An Ongoing Bloodbath
Some political and sectoral groups have lost members to extrajudicial killings during the Arroyo’s regime. The number of casualties follows.
143 Bayan Muna
133 Kilusang Magbubukid ng Pilipinas
50 Anakpawis
30 Karapatan
24 Kilusang Mayo Uno
Data from Karapatan Monitor, April – June 2010
Communist Peace Process
By Luther B. Aquino
Attaining peace with the Reds seems just as far as a possibility now as it did under Arroyo. Perhaps the biggest impediment to peace is Aquino’s precondition of a ceasefire, which is a clear violation of The Hague Joint Declaration of 1992 co-issued by the government and the National Democratic Front of the Philippines (NDFP). For the Reds, a ceasefire will come at its own time, once the root causes of the conflict are addressed.

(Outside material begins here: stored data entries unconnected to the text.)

(** * Resume layout normalisation: [preprocessResume]

    A shallow embedding of [pages/lib/resumePreprocess.ts] (the density
    estimator and the layout resolver) together with the properties the
    specification states about it.

    Conventions of the embedding.
    - A JavaScript string is the list of its UTF-16 code units; [length] is
      the [.length] of the source.
    - Numbers that are counts or lengths are [nat]; numbers that go through
      [Math.pow], [Math.round] and the font-size arithmetic are real numbers
      (IEEE rounding is not modelled).
    - [ResumeData] follows [types/resume.ts]: a field marked [?] there is an
      [option] here. *)

From Stdlib Require Import Reals Lra Lia Ascii String.
From stdpp Require Import gmap list strings.

(** ** Strings *)

Abbreviation code_unit := N (only parsing).
Abbreviation jstring := (list N) (only parsing).

(** An ASCII literal as a JavaScript string. *)
Definition lit (s : string) : jstring :=
  N_of_ascii <$> String.list_ascii_of_string s.

(** [WhiteSpace] and [LineTerminator] of ECMAScript, the code units that
    [String.prototype.trim] strips. *)
Definition is_white (c : code_unit) : bool :=
  ((9 <=? c) && (c <=? 13) || (c =? 32) || (c =? 160) || (c =? 0x1680)
   || (0x2000 <=? c) && (c <=? 0x200A) || (c =? 0x2028) || (c =? 0x2029)
   || (c =? 0x202F) || (c =? 0x205F) || (c =? 0x3000) || (c =? 0xFEFF))%N.

Fixpoint trimStart (s : jstring) : jstring :=
  match s with
  | [] => []
  | c :: s' => if is_white c then trimStart s' else s
  end.

Definition trimEnd (s : jstring) : jstring := rev (trimStart (rev s)).

(** [s.trim()] *)
Definition trim (s : jstring) : jstring := trimEnd (trimStart s).

(** [arr.join(sep)] on an array of strings. *)
Fixpoint join (sep : jstring) (l : list jstring) : jstring :=
  match l with
  | [] => []
  | [x] => x
  | x :: l' => x ++ sep ++ join sep l'
  end.

(** The literals of the source. *)
Definition SP : jstring := [32%N].                      (* " " *)
Definition DASH : jstring := [32; 0x2014; 32]%N.        (* " — " *)
Definition BULLET : jstring := [32; 0x2022; 32]%N.      (* " • " *)
Definition ELLIPSIS : jstring := [0x2026%N].            (* "…" *)

(** [Boolean(s)] for a string: the empty string is the only falsy one. *)
Definition truthy (s : jstring) : Prop := s ≠ [].

#[global] Instance truthy_dec s : Decision (truthy s).
Proof. unfold truthy. apply _. Defined.

(** [Array.from(new Set(l))]: the elements in order of first insertion. *)
Fixpoint Set_add_all (seen l : list jstring) : list jstring :=
  match l with
  | [] => seen
  | x :: l' => Set_add_all (if bool_decide (x ∈ seen) then seen else seen ++ [x]) l'
  end.

Definition Array_from_Set (l : list jstring) : list jstring := Set_add_all [] l.

(** ** The data model ([types/resume.ts]) *)

Module Exp.
Record t := mk
  { role : jstring; company : jstring; duration : jstring;
    description : list jstring }.
End Exp.

Module Edu.
Record t := mk { degree : jstring; school : jstring; year : jstring }.
End Edu.

Module Cert.
Record t := mk { name : jstring; year : option jstring }.
End Cert.

Module Vol.
Record t := mk
  { role : jstring; org : jstring; duration : option jstring;
    description : list jstring }.
End Vol.

Record Contact := mkContact
  { phone : option jstring; email : option jstring;
    address : option jstring; linkedin : option jstring }.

NDFP Chief Political Consultant Jose Maria Sison notes that Aquino has not been as prompt as his three predecessors in sending government emissaries to meet with the NDFP.

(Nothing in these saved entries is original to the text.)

(** ** A concrete instance of the collaborators, used by the examples *)

Module Example.

Definition generalHash : Z := 100.
Definition activityHash : Z := 200.
Definition combatHash : Z := 300.
Definition helmetModHash : Z := 401.
Definition gauntletsModHash : Z := 402.
Definition unknownHash : Z := 999.

(** Armour of [slotPositions] pieces; every piece can be upgraded to the
    energy given as the spend tier; helmets (bucket 1) have a combat
    socket and gauntlets (bucket 2) an activity socket. *)
Definition collaborators (slotPositions : nat) : Collaborators :=
  {| D2ManifestDefinitions := unit;
     UpgradeSpendTier := Z;
     upgradeSpendTierToMaxEnergy := fun _ tier item =>
       Z.max tier
         (match energy item with Some e => energyCapacity e | None => 0 end);
     getItemEnergyType := fun _ item _ lockItemEnergyType assignedMods =>
       let original :=
         match energy item with Some e => item_energyType e | None => Any end
       in
       if lockItemEnergyType then original
       else match firstConcreteType assignedMods with
            | Any => original
            | t => t
            end;
     isModEnergyValid := specIsModEnergyValid;
     generateModPermutations := specGenerateModPermutations slotPositions;
     getModTypeTagByPlugCategoryHash := fun h =>
       if Z.eqb h activityHash then Some "deepstonecrypt"%string
       else if Z.eqb h combatHash then Some "chargedwithlight"%string
       else None;
     getSpecialtySocketMetadatas := fun item =>
       if Z.eqb (bucket_hash item) 1
       then Some [ {| compatibleModTags := ["chargedwithlight"%string] |} ]
       else if Z.eqb (bucket_hash item) 2
       then Some [ {| compatibleModTags := ["deepstonecrypt"%string] |} ]
       else None;
     bucketsToCategories := fun b =>
       if Z.eqb b 1 then Some helmetModHash
       else if Z.eqb b 2 then Some gauntletsModHash
       else None;
     armor2PlugCategoryHashesByName_general := generalHash;
     combatCompatiblePlugCategoryHashes := [combatHash];
     activityModPlugCategoryHashes := [activityHash] |}.

Definition mkMod (h category cost : Z) (t : DestinyEnergyType) : Mod :=
  {| hash := h;
     plug := {| plugCategoryHash := category;
                plug_energyCost :=
                  Some {| energyCost := cost; energyType := t |} |} |}.

Definition helmet : DimItem :=
  {| id := "helmet"; bucket_hash := 1;
     energy := Some {| energyCapacity := 5; item_energyType := Thermal |} |}.

Definition gauntlets : DimItem :=
  {| id := "gauntlets"; bucket_hash := 2;
     energy := Some {| energyCapacity := 3; item_energyType := Arc |} |}.

Definition generalMod : Mod := mkMod 1 generalHash 4 Any.
Definition helmetMod : Mod := mkMod 2 helmetModHash 3 Thermal.
Definition activityMod : Mod := mkMod 3 activityHash 1 Any.
Definition combatMod : Mod := mkMod 4 combatHash 2 Any.
Definition expensiveMod : Mod := mkMod 5 generalHash 7 Any.
Definition strayMod : Mod := mkMod 6 unknownHash 1 Any.
Definition arcMod : Mod := mkMod 7 generalHash 1 Arc.
Definition voidMod : Mod := mkMod 8 generalHash 1 Void.

End Example.

(** ** Notions used by the further properties of the search *)

(** The lexicographic order on the two keys of a state of the search. *)
Definition strictlyBetter (a b : BestSoFar) : Prop :=
  (assignmentUnassignedModCount a < assignmentUnassignedModCount b)%Z
  \/ (assignmentUnassignedModCount a = assignmentUnassignedModCount b
      /\ (assignmentEnergyCost a < assignmentEnergyCost b)%Z).

Definition noWorse (a b : BestSoFar) : Prop :=
  (assignmentUnassignedModCount a < assignmentUnassignedModCount b)%Z
  \/ (assignmentUnassignedModCount a = assignmentUnassignedModCount b
      /\ (assignmentEnergyCost a <= assignmentEnergyCost b)%Z).

(** [l] is made of elements of [p] in the order they have in [p]. *)
Inductive Subsequence {A : Type} : list A -> list A -> Prop :=
| Subsequence_nil : Subsequence [] []
| Subsequence_skip l p x : Subsequence l p -> Subsequence l (x :: p)
| Subsequence_take l p x : Subsequence l p -> Subsequence (x :: l) (x :: p).

Section FurtherNotions.

Context {C : Collaborators}.

(** The state a triple would leave as the best: its map, its energy and
    its unassigned count, computed without the early exit. *)
Definition candidateFor (env : SearchEnv)
    (t : list (option Mod) * list (option Mod) * list (option Mod))
  : Result BestSoFar :=
  slots <- slotsFrom env (fst (fst t)) (snd (fst t)) (snd t) 0
             (env_items env) ;;
  energyUsedAndWasted <- energyLoop env (recordAll slots JsMap.empty) 0 ;;
  Ok {| bucketIndependentAssignments := recordAll slots JsMap.empty;
        assignmentEnergyCost := energyUsedAndWasted;
        assignmentUnassignedModCount := totalUnassigned slots |}.

(** The three tests of lines 145-150, each with the ones before it
    failing. *)
Definition isGeneralMod (mod' : Mod) : bool :=
  Z.eqb (plugCategoryHash (plug mod')) armor2PlugCategoryHashesByName_general.

Definition isCombatMod (mod' : Mod) : bool :=
  negb (isGeneralMod mod')
  && includes combatCompatiblePlugCategoryHashes (plugCategoryHash (plug mod')).

Definition isActivityMod (mod' : Mod) : bool :=
  negb (isGeneralMod mod')
  && negb (includes combatCompatiblePlugCategoryHashes
                    (plugCategoryHash (plug mod')))
  && includes activityModPlugCategoryHashes (plugCategoryHash (plug mod')).

(** The mods the bucket specific pass records under an item id: those of
    no shared pool whose item, the first with a bucket of their category,
    has that id. *)
Definition targets (items : list DimItem) (itemId : string) (mod' : Mod)
  : bool :=
  negb (inSharedPool mod')
  && match findItemForMod items mod' with
     | Some item => String.eqb (id item) itemId
     | None => false
     end.

End FurtherNotions.

(** ** A second instance of the collaborators, used by the examples *)

Module MoreExamples.

(** The collaborators of [Example] with a generator that offers no
    permutation at all. *)
Definition noPermutations : Collaborators :=
  {| D2ManifestDefinitions := unit;
     UpgradeSpendTier := Z;
     upgradeSpendTierToMaxEnergy :=
       @upgradeSpendTierToMaxEnergy (Example.collaborators 0);
     getItemEnergyType := @getItemEnergyType (Example.collaborators 0);
     isModEnergyValid := specIsModEnergyValid;
     generateModPermutations := fun _ => [];
     getModTypeTagByPlugCategoryHash :=
       @getModTypeTagByPlugCategoryHash (Example.collaborators 0);
     getSpecialtySocketMetadatas :=
       @getSpecialtySocketMetadatas (Example.collaborators 0);
     bucketsToCategories := @bucketsToCategories (Example.collaborators 0);
     armor2PlugCategoryHashesByName_general := Example.generalHash;
     combatCompatiblePlugCategoryHashes := [Example.combatHash];
     activityModPlugCategoryHashes := [Example.activityHash] |}.

End MoreExamples.

(** ** Render keys and sort keys *)

(** [`${n}`] for an integer [n]. *)
Definition numberToString (n : Z) : string :=
  NilZero.string_of_int (Z.to_int n).

(** A [Record<number, number>]: [None] is a missing property. *)
Definition Counts : Type := Z -> option Z.

Definition noCounts : Counts := fun _ => None.

(** [counts[h] = v] *)
Definition setCount (h v : Z) (counts : Counts) : Counts :=
  fun k => if Z.eqb k h then Some v else counts k.

(** [!counts[h]]: the property is missing or zero. *)
Definition isFalsyCount (o : option Z) : bool :=
  match o with
  | Some v => Z.eqb v 0
  | None => true
  end.

(** [getModRenderKey]: the key, and the counts after the call, which
    mutates its argument.  The count read for the key is defined, since it
    has just been set when it was missing. *)
Definition getModRenderKey (mod' : Mod) (counts : Counts) : string * Counts :=
  let counts1 :=
    if isFalsyCount (counts (hash mod'))
    then setCount (hash mod') 0 counts
    else counts in
  let n := match counts1 (hash mod') with Some v => v | None => 0%Z end in
  ((numberToString (hash mod') ++ "-" ++ numberToString n)%string,
   setCount (hash mod') (n + 1) counts1).

(** The keys of a list of sibling mods rendered in order with one counts
    object. *)
Fixpoint renderKeys (mods : list Mod) (counts : Counts)
  : list string * Counts :=
  match mods with
  | [] => ([], counts)
  | mod' :: rest =>
      let (key, counts1) := getModRenderKey mod' counts in
      let (keys, counts2) := renderKeys rest counts1 in
      (key :: keys, counts2)
  end.

(** [Array.prototype.indexOf] on a list of hashes. *)
Fixpoint indexOf (l : list Z) (x : Z) : Z :=
  match l with
  | [] => (-1)%Z
  | y :: l' =>
      if Z.eqb y x then 0%Z
      else let i := indexOf l' x in
           if Z.eqb i (-1) then (-1)%Z else (i + 1)%Z
  end.

(** The first key of [sortMods] and of [sortModGroups] (lines 33-36 and
    50-54) for a plug category hash, [knownModPlugCategoryHashes] being
    imported from another module. *)
Definition knownIndexKey (knownModPlugCategoryHashes : list Z)
    (plugCategoryHash : Z) : Z :=
  let knownIndex := indexOf knownModPlugCategoryHashes plugCategoryHash in
  if Z.eqb knownIndex (-1)
  then Z.of_nat (List.length knownModPlugCategoryHashes)
  else knownIndex.

(** The key of the mod of hash [h] that is the [n]-th of its hash. *)
Definition renderKey (h n : Z) : string :=
  (numberToString h ++ "-" ++ numberToString n)%string.

(** [counts[h]] read as a number, a missing property counting for zero. *)
Definition countAt (counts : Counts) (h : Z) : Z :=
  match counts h with
  | Some v => v
  | None => 0%Z
  end.

(** The number of mods of hash [h] in a list. *)
Definition hashCount (h : Z) (mods : list Mod) : nat :=
  List.length (filter (fun m => Z.eqb (hash m) h) mods).

(** A string with the character [-] in it. *)
Fixpoint hasDash (s : string) : bool :=
  match s with
  | EmptyString => false
  | String c s' => Ascii.eqb c "-" || hasDash s'
  end.

(** * Properties *)

(** ** The error monad *)

Lemma bind_Ok_inv (A B : Type) (r : Result A) (k : A -> Result B) (b : B) :
  bind r k = Ok b -> exists a, r = Ok a /\ k a = Ok b.
Proof.
  destruct r as [a|]; simpl; intros H.
  - exists a; split; [reflexivity | exact H].
  - discriminate.
Qed.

“The Philippine Ecumenical Peace Platform has noticed the slowness of Aquino,” he says.
“I dare to expect that he and the people around him would eventually see the need for resuming the peace talks,” Sison says, “because of…the rising level of the armed conflict, and the people’s demand for a just and lasting peace through negotiated agreements on basic social, economic and political reforms.”
Education
By Emmanuel D. Delocado
Aquino has presented his ten-point education agenda as early as the campaign period. One of his proposals, however, has raised a lot of eyebrows: to extend the current basic education cycle to a twelve-year program, as per “global standards.”
An advocate of quality public education, Sen. Edgardo Angara echoes Aquino’s sentiments. “This rerouting is necessary to meet the growing needs and demands of a highly competitive world market,” he says.

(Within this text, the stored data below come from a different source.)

(** * Local Sensor API: a model of the two [sensor_api.py] services

    The repository holds two Flask applications that receive CO2,
    temperature and humidity telemetry over HTTP and keep it in
    PostgreSQL:

    - [src/local-sensor-api/sensor_api.py]: health check and three
      ingestion handlers;
    - [src/SCD4X/scd41-co2-monitor-local/local-sensor-api/sensor_api.py]:
      the same four handlers, permissive CORS, and four read handlers.

    Handlers are embedded as functions in a state-and-exception monad
    over a [world] (tables, connectivity, clock).  Python values that
    travel through JSON are the inductive type [json]; Python
    exceptions are values of [exn]; an exception that leaves a handler
    is the [Raise] result of the handler (Flask then answers with its
    own generic error page). *)

From Stdlib Require Import List ZArith QArith Qreduction String Ascii Bool Lia.
From Stdlib Require Import Sorted Permutation.
Import ListNotations.

Set Warnings "-register-all".

Local Open Scope string_scope.
Local Open Scope list_scope.
Local Open Scope Z_scope.

(* ================================================================= *)
(** ** Python values *)

(** The values [request.get_json()] can produce, and the values
    [jsonify] serialises.  A dict is the list of its items in insertion
    order (a parsed body has distinct keys; a lookup takes the first
    binding).  Python floats are kept as exact rationals: rounding is
    not modelled and nothing below depends on it. *)
Inductive json : Type :=
| JNull : json
| JBool : bool -> json
| JInt : Z -> json
| JFloat : Q -> json
| JStr : string -> json
| JArr : list json -> json
| JObj : list (string * json) -> json.

(** [bool(v)]: the test behind [if v:] and [if not v:]. *)
Definition truthy (v : json) : bool :=
  match v with
  | JNull => false
  | JBool b => b
  | JInt z => negb (z =? 0)
  | JFloat q => negb (Qnum q =? 0)
  | JStr s => negb (s =? "")%string
  | JArr l => match l with [] => false | _ => true end
  | JObj l => match l with [] => false | _ => true end
  end.

(** [type(v).__name__] *)
Definition type_name (v : json) : string :=
  match v with
  | JNull => "NoneType"
  | JBool _ => "bool"
  | JInt _ => "int"
  | JFloat _ => "float"
  | JStr _ => "str"
  | JArr _ => "list"
  | JObj _ => "dict"
  end.

(** The exceptions the handlers can meet.  Each carries [str(e)]. *)
Inductive exn : Type :=
| AttributeError : string -> exn
| TypeError : string -> exn
| ValueError : string -> exn
| OverflowError : string -> exn
| DatabaseError : string -> exn.

Definition str_exn (e : exn) : string :=
  match e with
  | AttributeError m | TypeError m | ValueError m
  | OverflowError m | DatabaseError m => m
  end.

Definition is_ValueError (e : exn) : bool :=
  match e with ValueError _ => true | _ => false end.

Inductive result (A : Type) : Type :=
| Ok : A -> result A
| Raise : exn -> result A.
Arguments Ok {A} _.
Arguments Raise {A} _.

Definition no_attribute (v : json) (attr : string) : exn :=
  AttributeError
    ("'" ++ type_name v ++ "' object has no attribute '" ++ attr ++ "'")%string.

Fixpoint assoc {A : Type} (k : string) (l : list (string * A)) : option A :=
  match l with
  | [] => None
  | (k', v) :: l' => if (k =? k')%string then Some v else assoc k l'
  end.

(** [d.get(key, default)]: only a dict has the method. *)
Definition py_get_default (d : json) (key : string) (default : json) : result json :=
  match d with
  | JObj kv => Ok (match assoc key kv with Some v => v | None => default end)
  | _ => Raise (no_attribute d "get")
  end.

(** [d.get(key)] *)
Definition py_get (d : json) (key : string) : result json :=
  py_get_default d key JNull.

Fixpoint chars (s : string) : list json :=
  match s with
  | EmptyString => []
  | String c s' => JStr (String c EmptyString) :: chars s'
  end.

(** [for r in v]: the items a [for] loop visits. *)
Definition py_iter (v : json) : result (list json) :=
  match v with
  | JArr l => Ok l
  | JStr s => Ok (chars s)
  | JObj kv => Ok (map (fun p => JStr (fst p)) kv)
  | _ => Raise (TypeError ("'" ++ type_name v ++ "' object is not iterable")%string)
  end.

(** [len(v)] *)
Definition py_len (v : json) : result Z :=
  match v with
  | JArr l => Ok (Z.of_nat (List.length l))
  | JStr s => Ok (Z.of_nat (String.length s))
  | JObj kv => Ok (Z.of_nat (List.length kv))
  | _ => Raise (TypeError ("object of type '" ++ type_name v ++ "' has no len()")%string)
  end.

(** [s.replace(old, new)] for a one-character [old]: every occurrence
    is replaced. *)
Fixpoint replace_char (old : ascii) (new : string) (s : string) : string :=
  match s with
  | EmptyString => EmptyString
  | String c s' =>
      if Ascii.eqb c old then (new ++ replace_char old new s')%string
      else String c (replace_char old new s')
  end.

(** [ts.replace('Z', '+00:00')]: only a str has the method. *)
Definition py_replace_Z (ts : json) : result string :=
  match ts with
  | JStr s => Ok (replace_char "Z"%char "+00:00" s)
  | _ => Raise (no_attribute ts "replace")
  end.

(* ----------------------------------------------------------------- *)
(** *** [int(s)] on a query-string value *)

Definition is_space (c : ascii) : bool :=
  match nat_of_ascii c with
  | 9%nat | 10%nat | 11%nat | 12%nat | 13%nat | 32%nat => true
  | _ => false
  end.

Definition digit_of (c : ascii) : option Z :=
  let n := Z.of_nat (nat_of_ascii c) in
  if (48 <=? n) && (n <=? 57) then Some (n - 48) else None.

Fixpoint lstrip (s : string) : string :=
  match s with
  | String c s' => if is_space c then lstrip s' else s
  | EmptyString => EmptyString
  end.

Fixpoint all_space (s : string) : bool :=
  match s with
  | EmptyString => true
  | String c s' => is_space c && all_space s'
  end.

(** Digits with single underscores between them, then optional
    trailing white space.  [prev] tells whether the previous character
    was a digit. *)
Fixpoint digits (acc : Z) (prev : bool) (s : string) : option Z :=
  match s with
  | EmptyString => if prev then Some acc else None
  | String c s' =>
      match digit_of c with
      | Some d => digits (10 * acc + d) true s'
      | None =>
          if Ascii.eqb c "_"%char then
            if prev then
              match s' with
              | String c' _ =>
                  match digit_of c' with
                  | Some _ => digits acc false s'
                  | None => None
                  end
              | EmptyString => None
              end
            else None
          else if prev && all_space s then Some acc else None
      end
  end.

(** [int(s)] for an ASCII [str]: white space is stripped, one sign is
    allowed, the rest is decimal digits.  [None] stands for
    [ValueError].  Digits of other scripts and the interpreter's cap on
    the number of digits are not modelled. *)
Definition int_of_str (s : string) : option Z :=
  match lstrip s with
  | String "-"%char s' => option_map Z.opp (digits 0 false s')
  | String "+"%char s' => digits 0 false s'
  | s' => digits 0 false s'
  end.

Definition py_int (s : string) : result Z :=
  match int_of_str s with
  | Some z => Ok z
  | None =>
      Raise (ValueError
               ("invalid literal for int() with base 10: '" ++ s ++ "'")%string)
  end.

(* ================================================================= *)
(** ** Time *)

(** A [datetime] is an instant: microseconds since 1970-01-01T00:00Z. *)
Definition datetime : Type := Z.

(** [datetime.min] and [datetime.max] (years 1 to 9999). *)
Definition datetime_min : datetime := -62135596800000000.
Definition datetime_max : datetime := 253402300799999999.

(** [timedelta(hours=h)], in microseconds.  A [timedelta] holds at most
    999999999 days in either direction. *)
Definition timedelta_hours (h : Z) : result Z :=
  if Z.abs (h / 24) <=? 999999999 then Ok (h * 3600000000)
  else Raise (OverflowError "days must have magnitude <= 999999999").

(** [t - delta] on a [datetime] *)
Definition datetime_sub (t : datetime) (delta : Z) : result datetime :=
  let r := t - delta in
  if (datetime_min <=? r) && (r <=? datetime_max) then Ok r
  else Raise (OverflowError "date value out of range").

(* ================================================================= *)
(** ** Storage *)

(** Modelled from the spec: the schema of the two tables is not part of
    the repository.  The columns are those the statements name, with
    the types and optionality of the data model: [co2] and
    [uptime_seconds] optional integers, [temp] and [humidity] optional
    numbers, every other column present. *)
Record Reading : Type := mkReading {
  rd_device : string;
  rd_co2 : option Z;
  rd_temp : option Q;
  rd_humidity : option Q;
  rd_created_at : datetime
}.

Record SensorEvent : Type := mkSensorEvent {
  ev_device : string;
  ev_event_type : string;
  ev_message : string;
  ev_uptime_seconds : option Z;
  ev_created_at : datetime
}.

(** The tables, in insertion order. *)
Record db : Type := mkDb {
  readings : list Reading;
  sensor_events : list SensorEvent
}.

(** What a request runs against: the committed tables, the error
    [psycopg.connect] raises when the server cannot be reached (if
    any), and the number of clock reads so far. *)
Record world : Type := mkWorld {
  store : db;
  db_fault : option string;
  tick : nat
}.

Definition set_store (d : db) (w : world) : world :=
  mkWorld d (db_fault w) (tick w).

Definition advance (w : world) : world :=
  mkWorld (store w) (db_fault w) (S (tick w)).

(** What lies outside the repository: the wall clock, the two
    [datetime] conversions, the way the driver and the server turn a
    Python parameter into a column value (or refuse it), and the order
    in which the server delivers the rows of a table to a statement
    (any arrangement of them). *)
Class Platform : Type := {
  clock : nat -> datetime;
  fromisoformat : string -> option datetime;
  isoformat : datetime -> string;
  adapt_text : json -> result string;
  adapt_int : json -> result (option Z);
  adapt_num : json -> result (option Q);
  scan : forall A : Type, list A -> list A;
  scan_perm : forall (A : Type) (l : list A), Permutation (scan A l) l
}.
Arguments scan {_ A} _.

(* ----------------------------------------------------------------- *)
(** *** Computations *)

(** State and exceptions: the world is kept when an exception is
    raised (time has passed); [with_db] undoes the table changes. *)
Definition Py (A : Type) : Type := world -> result A * world.

Definition ret {A : Type} (a : A) : Py A := fun w => (Ok a, w).

Definition raise {A : Type} (e : exn) : Py A := fun w => (Raise e, w).

Definition lift {A : Type} (r : result A) : Py A := fun w => (r, w).

Definition bind {A B : Type} (m : Py A) (k : A -> Py B) : Py B :=
  fun w =>
    match m w with
    | (Ok a, w') => k a w'
    | (Raise e, w') => (Raise e, w')
    end.

Declare Scope py_scope.
Delimit Scope py_scope with py.
Notation "x <- m ;; k" := (bind m (fun x => k))
  (at level 61, m at next level, right associativity) : py_scope.
Notation "m ;;; k" := (bind m (fun _ => k))
  (at level 61, right associativity) : py_scope.
Local Open Scope py_scope.

(** [try: body  except E as e: handler e], where [catches] tells which
    exceptions [E] covers. *)
Definition try_except {A : Type} (body : Py A) (catches : exn -> bool)
    (handler : exn -> Py A) : Py A :=
  fun w =>
    match body w with
    | (Ok a, w') => (Ok a, w')
    | (Raise e, w') => if catches e then handler e w' else (Raise e, w')
    end.

(** [except Exception] *)
Definition Exception (e : exn) : bool := true.

(** [with get_db() as conn: with conn.cursor() as cur: body].
    [psycopg.connect] raises when the server cannot be reached; the
    connection block of psycopg 3 commits when the body returns and
    rolls back when it raises. *)
Definition with_db {A : Type} (body : Py A) : Py A :=
  fun w =>
    match db_fault w with
    | Some msg => (Raise (DatabaseError msg), w)
    | None =>
        match body w with
        | (Ok a, w') => (Ok a, w')
        | (Raise e, w') => (Raise e, set_store (store w) w')
        end
    end.

(** An HTTP response: the JSON body and the status code. *)
Definition response : Type := (json * Z)%type.

Definition jsonify (v : json) : response := (v, 200).

(* ----------------------------------------------------------------- *)
(** *** ORDER BY, LIMIT, LIKE and the aggregates *)

Section OrderBy.
Context {A : Type} (key : A -> Z).

(** [before desc a b]: [a] may stand before [b]. *)
Definition before (desc : bool) (a b : A) : bool :=
  if desc then key b <=? key a else key a <=? key b.

Fixpoint insert_by (desc : bool) (x : A) (l : list A) : list A :=
  match l with
  | [] => [x]
  | y :: l' =>
      if before desc x y then x :: l else y :: insert_by desc x l'
  end.

(** The sort behind [ORDER BY key ASC] ([desc = false]) or [DESC].
    Rows with equal keys stay in the order they came in; a statement
    sorts what the scan of the platform delivers (see [sql_order_by]),
    so that order is left open. *)
Definition order_by (desc : bool) (l : list A) : list A :=
  fold_right (insert_by desc) [] l.
End OrderBy.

Pointing to increasing dropout rates in previous years, however, Political Science Instructor Anne Lan K. Candelaria, says that before focusing on global competence, one must critically look at the actual system supposed to foster this competence. She believes that the K-12 system prepares only the 30% who actually finish high school.
University President Bienvenido Nebres, S.J. believes that fixing education in the country means first tackling the basic concerns, such as classroom shortages and substandard textbooks. “They say they will [address these things] too,” he says, “but there has got to be a sequencing.”
Noynoy taketh away
Noynoy is getting himself in sour terms with state college and university students over his proposed massive cuts to higher education subsidy. The five schools below will have a great amount taken away from their 2011 budget, averaging around minus 21%.
University of the Philippines: Minus P1.39B
Philippine Normal University: Minus P91.35B
Bicol University: Minus P88.91B
University of Southeastern Philippines: Minus 44.39B
Central Bicol State University: P31.65B
Moro Peace Process
By Jee Y. Geronimo
As early as the election campaign period, President Aquino has already mentioned hopes of reviving peace talks with the Moro Islamic Liberation Front (MILF), which collapsed back in 2008. On occasion of Eid ul-Fitr this year, the government and the MILF made pronouncements making the resumption of peace talks increasingly likely.
“Our stand is clear. The peace talks should continue [from] where we stopped,” Marvic Leonen said before in an interview. Leonen, Dean of the University of the Philippines College of Law, is the government’s newly appointed chief peace negotiator with the Moros.
In line with past agreements, the MILF would no longer demand an independent state, and instead would seek a status similar to that of a state in the US. For the government’s part, Aquino pledged to consider Charter Change in reaching a resolution with the Muslim rebels.
“The MILF really wants the peace process to be finished,” Mohagher Iqbal, MILF’s negotiator, assured in an interview.